Using Science to Pick Grapes
E & J Gallo is spearheading the automation of picking grapes during harvest in Modesto, CA, by employing spectroscopy and chromatography. This chemical analysis process provides extensive information about the aroma, color, taste and mouthfeel of the grapes, which helps the winery determine the ideal time for bringing in the harvest. Micheal Cleary, senior manager of grape and wine chemistry at E & J Gallo Winery, explains how it works:
Chromatography is a laboratory process for chemically separating mixtures into their component parts. Using this process, grapes can be analyzed for their molecular makeup. Molecules indicative of aroma, taste and feel to the palate can be identified and the grapes then harvested when these molecules are at their highest concentrations.
What does this mean for the wine industry? Well, previous advancements in grape analysis still hasn’t led some winemakers into using them. For example, Helen Turley simply relies on her palate at harvest, not even measuring brix levels like most winemakers. Of course, if you could record data about the grapes when she made her decision, you could ideally match that every year in the lab. The problem is, growing conditions aren’t the same every year, and a winemakers palate may lead them to make different decisions based on experience.
Read [Eurekalert.org]



September 20th, 2006 at 8:58 am
Thanks for your very informative site, beyond wine ratings. What concerns me about increasing technology for determining grape maturity and wine quality is it will become like medicine, reductionist.

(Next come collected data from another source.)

(* ===== verification/Amf.v ===== *)
(** * AMF, the values in RTMP commands: src/src/rtmp/amf_enc.c and amf_dec.c

    The variable arguments of rtmp_amf_vencode_object are the properties of a
    container: each has a key where the container has keys ([None] is NULL) and
    a value, which may be a container again.  The decoder fills an ordered
    dictionary.  It recurses once per level of nesting: the recursion and the
    loop over the properties of an object take fuel, and [None] is a decoder
    that has not ended.  The C stack that the recursion uses is not bounded in
    the model, nor in the code. *)

From stdpp Require Import base list numbers.
From Stdlib Require Import ZArith Lia.
From S2P Require Import Prelude Endian Mbuf MbufView Format Hash Fmt Odict.

Open Scope Z_scope.

Definition RTMP_AMF_TYPE_NUMBER : Z := 0.
Definition RTMP_AMF_TYPE_BOOLEAN : Z := 1.
Definition RTMP_AMF_TYPE_STRING : Z := 2.
Definition RTMP_AMF_TYPE_OBJECT : Z := 3.
Definition RTMP_AMF_TYPE_NULL : Z := 5.
Definition RTMP_AMF_TYPE_ECMA_ARRAY : Z := 8.
Definition RTMP_AMF_TYPE_OBJECT_END : Z := 9.
Definition RTMP_AMF_TYPE_STRICT_ARRAY : Z := 10.

(** The containers rtmp_amf_vencode_object knows. *)
Inductive amf_container := AMF_ROOT | AMF_OBJECT | AMF_ECMA_ARRAY | AMF_STRICT_ARRAY.

Definition container_has_key (c : amf_container) : bool :=
  match c with AMF_OBJECT | AMF_ECMA_ARRAY => true | AMF_ROOT | AMF_STRICT_ARRAY => false end.

Inductive amf_arg :=
| ANumber (bits : Z)
| ABoolean (b : bool)
| AString (s : option (list Z))
| ANull
| AContainer (c : amf_container) (props : list (option (list Z) * amf_arg))
| AOther.

Abbreviation amf_props := (list (option (list Z) * amf_arg)).

(** ** amf_enc.c *)

Section Encode.
Context `{H : Host}.

Definition rtmp_amf_encode_key (key : list Z) : mbuf -> Z * mbuf :=
  let len := zlength key in
  if len >? 65535 then fun mb => (EOVERFLOW, mb)
  else write_be16 (u16 len) ;| mbuf_write_str key.

Definition rtmp_amf_encode_object_start : mbuf -> Z * mbuf := mbuf_write_u8 RTMP_AMF_TYPE_OBJECT.
Definition rtmp_amf_encode_array_start (type length : Z) : mbuf -> Z * mbuf := mbuf_write_u8 type ;| write_be32 length.
Definition rtmp_amf_encode_object_end : mbuf -> Z * mbuf := mbuf_write_u16 0 ;| mbuf_write_u8 RTMP_AMF_TYPE_OBJECT_END.

Definition rtmp_amf_encode_number (bits : Z) : mbuf -> Z * mbuf := mbuf_write_u8 RTMP_AMF_TYPE_NUMBER ;| write_be64 bits.
Definition rtmp_amf_encode_boolean (b : bool) : mbuf -> Z * mbuf :=
  mbuf_write_u8 RTMP_AMF_TYPE_BOOLEAN ;| mbuf_write_u8 (if b then 1 else 0).
Definition rtmp_amf_encode_string (str : option (list Z)) : mbuf -> Z * mbuf :=
  match str with
  | None => fun mb => (EINVAL, mb)
  | Some str =>
      let len := zlength str in
      if len >? 65535 then fun mb => (EOVERFLOW, mb)
      else mbuf_write_u8 RTMP_AMF_TYPE_STRING ;| write_be16 (u16 len) ;| mbuf_write_str str
  end.
Definition rtmp_amf_encode_null : mbuf -> Z * mbuf := mbuf_write_u8 RTMP_AMF_TYPE_NULL.

(** What the container starts with. *)
Definition encode_start (c : amf_container) (propc : Z) : mbuf -> Z * mbuf :=
  match c with
  | AMF_OBJECT => rtmp_amf_encode_object_start
  | AMF_ECMA_ARRAY => rtmp_amf_encode_array_start RTMP_AMF_TYPE_ECMA_ARRAY propc
  | AMF_STRICT_ARRAY => rtmp_amf_encode_array_start RTMP_AMF_TYPE_STRICT_ARRAY propc
  | AMF_ROOT => ret_ok
  end.

Definition encode_key (has_key : bool) (key : option (list Z)) : mbuf -> Z * mbuf :=
  if has_key then match key with None => fun mb => (EINVAL, mb) | Some key => rtmp_amf_encode_key key end else ret_ok.

(** A value of a container; AMF_ROOT is not among the types a property may have. *)
Fixpoint encode_value (a : amf_arg) : mbuf -> Z * mbuf :=
  match a with
  | ANumber bits => rtmp_amf_encode_number bits
  | ABoolean b => rtmp_amf_encode_boolean b
  | AString s => rtmp_amf_encode_string s
  | ANull => rtmp_amf_encode_null
  | AContainer AMF_ROOT _ | AOther => fun mb => (ENOTSUP, mb)
  | AContainer c props =>
      if zlength props =? 0 then fun mb => (EINVAL, mb)
      else
        encode_start c (zlength props) ;&
        (fix loop (props : amf_props) : mbuf -> Z * mbuf :=
           match props with
           | [] => if container_has_key c then rtmp_amf_encode_object_end else ret_ok
           | (key, a) :: props => encode_key (container_has_key c) key ;& encode_value a ;& loop props
           end) props
  end.

(** The loop over the properties. *)
Fixpoint encode_props (c : amf_container) (props : amf_props) : mbuf -> Z * mbuf :=
  match props with
  | [] => if container_has_key c then rtmp_amf_encode_object_end else ret_ok
  | (key, a) :: props => encode_key (container_has_key c) key ;& encode_value a ;& encode_props c props
  end.

Definition rtmp_amf_vencode_object (c : amf_container) (props : amf_props) : mbuf -> Z * mbuf :=
  if zlength props =? 0 then fun mb => (EINVAL, mb)
  else encode_start c (zlength props) ;& encode_props c props.

Definition rtmp_command_header_encode (name : list Z) (tid : Z) : mbuf -> Z * mbuf :=
  rtmp_amf_encode_string (Some name) ;| rtmp_amf_encode_number (dbl_of_u64 tid).
End Encode.

(** ** amf_dec.c *)

Definition AMF_HASH_SIZE : Z := 32.

Section Decode.
Context `{H : Host}.

Definition dlift {A} (r : res A) : D A := fun mb => Some (r, mb).

(** mbuf_strdup: the bytes before the terminator that it adds. *)
Definition dstrdup (len : Z) : D (list Z) := fun mb =>
  match mbuf_strdup mb len with
  | (_, Some s, mb) => Some (Ok (ztake len s), mb)
  | (err, None, mb) => Some (Err err, mb)
  end.

(** The loop over the properties of an object; [dv] decodes a value into the
    dictionary. *)
Fixpoint amf_decode_object (dv : odict -> list Z -> D odict) (fuel : nat) (dict : odict) : D odict := fun mb =>
  if mbuf_get_left mb >? 0 then
    match fuel with
    | O => None
    | S fuel =>
        (do! _ := dneed 2 ENODATA in
         do! len := dread read_be16 in
         if len =? 0 then
           do! _ := dneed 1 ENODATA in
           do! val := dread mbuf_read_u8 in
           if val =? RTMP_AMF_TYPE_OBJECT_END then dret dict else dthrow EBADMSG
         else
           do! _ := dneed len ENODATA in
           do! key := dstrdup len in
           do! dict := dv dict key in
           amf_decode_object dv fuel dict) mb
    end
  else Some (Ok dict, mb).

(** The loop over the elements of a strict array, and over the values at the
    root of a message. *)
Fixpoint decode_elements (dv : odict -> list Z -> D odict) (n : nat) (i : Z) (dict : odict) : D odict :=
  match n with
  | O => dret dict
  | S n => do! dict := dv dict (dec_str i) in decode_elements dv n (i + 1) dict
  end.

Fixpoint amf_decode_value (fuel : nat) (dict : odict) (key : list Z) : D odict :=
  match fuel with
  | O => fun _ => None
  | S fuel =>
      do! _ := dneed 1 ENODATA in
      do! type := dread mbuf_read_u8 in
      if type =? RTMP_AMF_TYPE_NUMBER then
        do! _ := dneed 8 ENODATA in
        do! num := dread read_be64 in
        dlift (odict_entry_add dict key (ODouble num))
      else if type =? RTMP_AMF_TYPE_BOOLEAN then
        do! _ := dneed 1 ENODATA in
        do! b := dread mbuf_read_u8 in
        dlift (odict_entry_add dict key (OBool (negb (b =? 0))))
      else if type =? RTMP_AMF_TYPE_STRING then
        do! _ := dneed 2 ENODATA in
        do! len := dread read_be16 in
        do! _ := dneed len ENODATA in
        do! str := dstrdup len in
        dlift (odict_entry_add dict key (OString str))
      else if type =? RTMP_AMF_TYPE_NULL then dlift (odict_entry_add dict key ONull)
      else if (type =? RTMP_AMF_TYPE_ECMA_ARRAY) || (type =? RTMP_AMF_TYPE_OBJECT) then
        do! _ := (if type =? RTMP_AMF_TYPE_ECMA_ARRAY
                  then do! _ := dneed 4 ENODATA in dread read_be32 else dret 0) in
        do! object := dlift (odict_alloc 32) in
        do! object := amf_decode_object (amf_decode_value fuel) fuel object in
        dlift (odict_entry_add dict key (OObject object))
      else if type =? RTMP_AMF_TYPE_STRICT_ARRAY then
        do! _ := dneed 4 ENODATA in
        do! array_len := dread read_be32 in
        if (array_len =? 0) || (array_len >? 65536) then dthrow EPROTO
        else
          do! object := dlift (odict_alloc 32) in
          do! object := decode_elements (amf_decode_value fuel) (Z.to_nat array_len) 0 object in
          dlift (odict_entry_add dict key (OArray object))
      else dthrow EPROTO
  end.

Fixpoint decode_root (fuel : nat) (ix : Z) (msg : odict) : D odict := fun mb =>
  if mbuf_get_left mb >? 0 then
    match fuel with
    | O => None
    | S fuel =>
        (do! msg := amf_decode_value (S fuel) msg (dec_str ix) in
         decode_root fuel (u32 (ix + 1)) msg) mb
    end
  else Some (Ok msg, mb).

(** Each turn of a loop and each level of nesting takes a byte at least. *)
Definition rtmp_amf_decode : D odict := fun mb =>
  match odict_alloc AMF_HASH_SIZE with
  | Err e => Some (Err e, mb)
  | Ok msg => decode_root (Z.to_nat (mbuf_get_left mb)) 0 msg mb
  end.
End Decode.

After all it is the way the components fit together in a holistic experience not simply the individual pieces. An interesting experiment would be to compare the wise winemaker and the machine – an impossible task but much more fun. I worked the 2004 harvest and it was most exciting to see how my palate got educatated to pick up nuances of maturity, beyond sugar, and now to taste the wines made from what my ‘immature’ tastabilities were able to detct. The experts know how to do it a lot better.
September 21st, 2006 at 3:06 pm
Sondra,
Thanks for the comments. There will never be a substitute for the winemaker, but those high yield winerieswill take all the help they can get.